– Прочти то, что обведено красным!
– Да уж прочла, – сказала мама. – Представляешь, сама догадалась!
– Это объяснение моему плачевному кризисному состоянию, – сказал я и снова вытянулся на кровати. – Гены-то и так подкачали, да еще воспитание исключительно бабское.
Я закрыл глаза и начал перечислять:
– Бабушка – одна штука, двоюродная бабушка – одна штука, тети – две штуки, мать – одна штука, старшие сестры – две штуки.
Я вздохнул.
– Оболваненный в седьмой степени…
Я зевнул.
– И даже по большим праздникам ни штучки мужчины в доме, никакого мало-мальски завалящего мужчинки, который мог бы хоть немножко делать из меня человека!
Я сцепил руки на груди. Хоть сейчас мерку для гроба снимай.
– Ты это серьезно, Ольфи? – спросила мама.
Я не удостоил ее ответом, даже не кивнул. Иногда – так я считаю – глухое молчание убеждает больше, чем самые искусные доводы.
Похоже, на маму это произвело впечатление.

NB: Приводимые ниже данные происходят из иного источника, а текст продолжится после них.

(* ===== verification/Protocol.v ===== *)
(** * Wire protocol constants and classification

    [include/crowdy/wire/protocol.hpp]. A C++ [enum class] with a fixed
    underlying type holds any value of that type (the parsers cast raw octets
    to it), so an opcode, an error code or a decay rate is its octet and the
    enumerators are named constants. Sizes and offsets are [nat]. *)

From S2P Require Import Prelude.

(** ** MessageType *)

Definition BadMessage : Z := 0.
Definition MessageBundle : Z := 2.
Definition GenericErrorMsg : Z := 3.
Definition ChannelMessageRequest : Z := 17.
Definition ChannelMessageNotification : Z := 18.
Definition ChannelMessageRangedRequest : Z := 32.
Definition ChannelAudioRequest : Z := 35.
Definition ChannelAudioNotification : Z := 36.
Definition CommandReconnect : Z := 22.
Definition ClientActorHeartbeat : Z := 26.
Definition ClientCapabilities : Z := 29.
Definition MessageBundleSigned : Z := 30.
Definition ActorUpdateRequest : Z := 128.
Definition ActorUpdateNotification : Z := 130.
Definition VoxelUpdateRequest : Z := 131.
Definition VoxelUpdateNotification : Z := 133.
Definition ClientAudioPacket : Z := 134.
Definition ClientAudioNotification : Z := 135.
Definition ClientTextPacket : Z := 136.
Definition ClientTextNotification : Z := 137.
Definition ClientEventNotification : Z := 138.
Definition ServerEventNotification : Z := 139.
Definition GenericSpatial1 : Z := 140.
Definition SingleActorMessage : Z := 142.
Definition ClientVideoPacket : Z := 143.
Definition ClientVideoNotification : Z := 144.
Definition ActorLeftNotification : Z := 145.

(** ** ErrorCode (the two codes the client acts on) *)

Definition ErrorCode_Unauthorized : Z := 7.
Definition ErrorCode_TokenExpired : Z := 32.

(** ** DecayRate *)

Definition DecayRate_None : Z := 0.
Definition DecayRate_Exponential : Z := 1.

(** ** Classification *)

Definition kSpatialTypeBit : Z := 128.

Definition isSpatialType (t : Z) : bool := negb (Z.land t kSpatialTypeBit =? 0)%Z.

Definition ClientCapability_kBundleSigned : Z := Z.shiftl 1 0.
Definition ClientCapability_kAll : Z := ClientCapability_kBundleSigned.

Definition isLongSpatialLayout (t : Z) : bool :=
  ((128 <=? t)%Z && (t <=? 140)%Z) || ((142 <=? t)%Z && (t <=? 145)%Z) ||
  (t =? ClientActorHeartbeat)%Z || (t =? ClientCapabilities)%Z.

Definition isServerOnlySpatialType (t : Z) : bool :=
  (t =? 130)%Z || (t =? 133)%Z || (t =? 135)%Z || (t =? 137)%Z || (t =? 139)%Z ||
  (t =? 144)%Z || (t =? 145)%Z.

(** [(payloadLen >= 1 && payload[0] == 1) ? 1 : 0]. *)
Definition actorLeftReason (payload : bytes) : Z :=
  match payload with
  | x :: _ => if (x =? 1)%Z then 1 else 0
  | [] => 0
  end.

(** ** Long form spatial layout *)

Definition offsets_kType : nat := 0.
Definition offsets_kAppId : nat := 1.
Definition offsets_kChunkX : nat := 9.
Definition offsets_kChunkY : nat := 17.
Definition offsets_kChunkZ : nat := 25.
Definition offsets_kDistance : nat := 33.
Definition offsets_kDecay : nat := 34.
Definition offsets_kContainsAuth : nat := 35.
Definition offsets_kUuid : nat := 36.
Definition offsets_kPayload : nat := 68.

Definition kUuidSize : nat := 32.
Definition kHmacTagSize : nat := 32.
Definition kTokenOctets : nat := 64.
Definition kLongSpatialHeaderSize : nat := offsets_kPayload.
Definition kTailNoHmac : nat := 8 + 1.
Definition kTailWithHmac : nat := kHmacTagSize + kTailNoHmac.
Definition kMinLongSpatialNoHmac : nat := kLongSpatialHeaderSize + kTailNoHmac.
Definition kMinLongSpatialWithHmac : nat := kLongSpatialHeaderSize + kTailWithHmac.
Definition kMaxDatagramSize : nat := 1232.
Definition kMaxLongSpatialPayload : nat :=
  kMaxDatagramSize - kLongSpatialHeaderSize - kTailWithHmac.

Definition kGenericErrorSize : nat := 3.
Definition kCommandReconnectSize : nat := 1 + kHmacTagSize.

(** ** Channel messages *)

Definition channel_kHeaderSize : nat := 1 + 8 + kUuidSize + 2.
Definition channel_kChannelIdOffset : nat := 1.
Definition channel_kUuidOffset : nat := 9.
Definition channel_kPayloadLenOffset : nat := 41.
Definition channel_kPayloadOffset : nat := channel_kHeaderSize.
Definition channel_kRequestTailSize : nat := 1 + kHmacTagSize + 8 + 1.
Definition channel_kNotificationTailSize : nat := 8 + 1.
Definition channel_kMinRequestSize : nat := channel_kHeaderSize + channel_kRequestTailSize.
Definition channel_kMinNotificationSize : nat :=
  channel_kHeaderSize + channel_kNotificationTailSize.
Definition channel_kMaxPayload : nat := 1024.

Definition channel_ranged_kAppIdOffset : nat := 41.
Definition channel_ranged_kChunkXOffset : nat := 49.
Definition channel_ranged_kChunkYOffset : nat := 57.
Definition channel_ranged_kChunkZOffset : nat := 65.
Definition channel_ranged_kMaxDistanceOffset : nat := 73.
Definition channel_ranged_kPayloadLenOffset : nat := 77.
Definition channel_ranged_kHeaderSize : nat := 79.
Definition channel_ranged_kPayloadOffset : nat := channel_ranged_kHeaderSize.
Definition channel_ranged_kMinRequestSize : nat :=
  channel_ranged_kHeaderSize + channel_kRequestTailSize.
Definition channel_ranged_kMaxDistance : Z := 2147483647.

(** ** Event and voxel payloads *)

Definition kEventTypeSize : nat := 2.

Definition voxel_kFixedSize : nat := 10.
Definition voxel_kXOffset : nat := 0.
Definition voxel_kYOffset : nat := 2.
Definition voxel_kZOffset : nat := 4.
Definition voxel_kTypeOffset : nat := 6.
Definition voxel_kStateLenOffset : nat := 8.
Definition voxel_kStateOffset : nat := 10.
Definition voxel_kMaxStateSize : nat := 1024.

(** Unfold every size and offset of the protocol. *)
Ltac sizes :=
  unfold kMinLongSpatialNoHmac, kMinLongSpatialWithHmac, kMaxLongSpatialPayload,
    kCommandReconnectSize, kGenericErrorSize,
    channel_kMinNotificationSize, channel_kMinRequestSize, channel_kPayloadOffset,
    channel_kHeaderSize, channel_kRequestTailSize, channel_kNotificationTailSize,
    channel_kChannelIdOffset, channel_kUuidOffset, channel_kPayloadLenOffset,
    channel_kMaxPayload, channel_ranged_kMinRequestSize, channel_ranged_kPayloadOffset,
    channel_ranged_kHeaderSize, channel_ranged_kAppIdOffset, channel_ranged_kChunkXOffset,
    channel_ranged_kChunkYOffset, channel_ranged_kChunkZOffset,
    channel_ranged_kMaxDistanceOffset, channel_ranged_kPayloadLenOffset,
    kLongSpatialHeaderSize, kTailWithHmac, kTailNoHmac, kMaxDatagramSize, kUuidSize,
    kHmacTagSize, kTokenOctets, offsets_kType, offsets_kAppId, offsets_kChunkX,
    offsets_kChunkY, offsets_kChunkZ, offsets_kDistance, offsets_kDecay,
    offsets_kContainsAuth, offsets_kUuid, offsets_kPayload, kEventTypeSize,
    voxel_kFixedSize, voxel_kXOffset, voxel_kYOffset, voxel_kZOffset, voxel_kTypeOffset,
    voxel_kStateLenOffset, voxel_kStateOffset, voxel_kMaxStateSize in *.

(** ** Facts about the classification *)

(** The long-spatial layout is the spatial opcodes but the reserved 141 and those past
    145, plus the two client control opcodes that reuse it. *)
Lemma isLongSpatialLayout_spec t :
  in_u 8 t →
  isLongSpatialLayout t = true ↔
  (isSpatialType t = true ∧ (t ≤ 145)%Z ∧ t ≠ 141%Z) ∨
  t = ClientActorHeartbeat ∨ t = ClientCapabilities.
Proof.
  intros Ht. unfold isLongSpatialLayout, isSpatialType, kSpatialTypeBit.
  assert (Z.land t 128 = 0 ↔ t < 128)%Z as Hbit.
  { unfold in_u in Ht. change (2 ^ 8)%Z with 256%Z in Ht.
    change 128%Z with (2 ^ 7)%Z at 1. rewrite Z.land_comm.
    split; intros H.
    - destruct (decide (t < 128)%Z); [done|]. exfalso.
      assert (Z.testbit t 7 = true) as Hb.
      { rewrite Z.testbit_true by lia. change (2 ^ 7)%Z with 128%Z.
        replace (t / 128)%Z with 1%Z by (apply Z.div_unique with (t - 128)%Z; lia). done. }
      apply (f_equal (λ z, Z.testbit z 7)) in H.
      rewrite Z.land_spec, Hb, Z.bits_0 in H. done.
    - apply Z.bits_inj'. intros i Hi. rewrite Z.land_spec, Z.bits_0, Z.pow2_bits_eqb by lia.
      destruct (Z.eqb_spec 7 i) as [<-|]; [|done]. rewrite andb_true_l.
      rewrite Z.testbit_false by lia. change (2 ^ 7)%Z with 128%Z.
      rewrite Z.div_small by lia. done. }
  unfold ClientActorHeartbeat, ClientCapabilities, in_u in *.
  rewrite negb_true_iff, Z.eqb_neq, Hbit, !orb_true_iff, !andb_true_iff,
    !Z.leb_le, !Z.eqb_eq. lia.
Qed.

Потому что она засопела. Она всегда так делает, если совсем запуталась и ей нечего сказать. Терла ли она указательным пальцем нос, как обычно, когда запутанность и растерянность достигают апогея, я не видел, но ставлю десять против одного, что нос у нее весь покраснел от натираний, пока она созерцала своего готового к положению во гроб сына.
Сначала слышалось только сопение, а потом мама сказала:
– Кажется, ты это серьезно, Ольфи.
Я прикинул, что лучше – и дальше притворяться трупом или заговорить, но так и не успел решить, потому что услышал шум. К моей комнате с разных сторон быстро бежали. Одной из этой толпы точно была моя сестра Дорис, потому что я услышал ее громкий визгливый голос:
– Кто, к лешему, развесил везде эту фигню?
Потом послышались прихрамывающие шаги, и тетя Фея сообщила:
– Это Ольфичка! Только он мне не сказал, зачем он это сделал!
Тут все разом вломились ко мне в комнату, и сестра Андреа спросила:
– Что это с ним? Обострение? Или, может, у него маниакальная фаза?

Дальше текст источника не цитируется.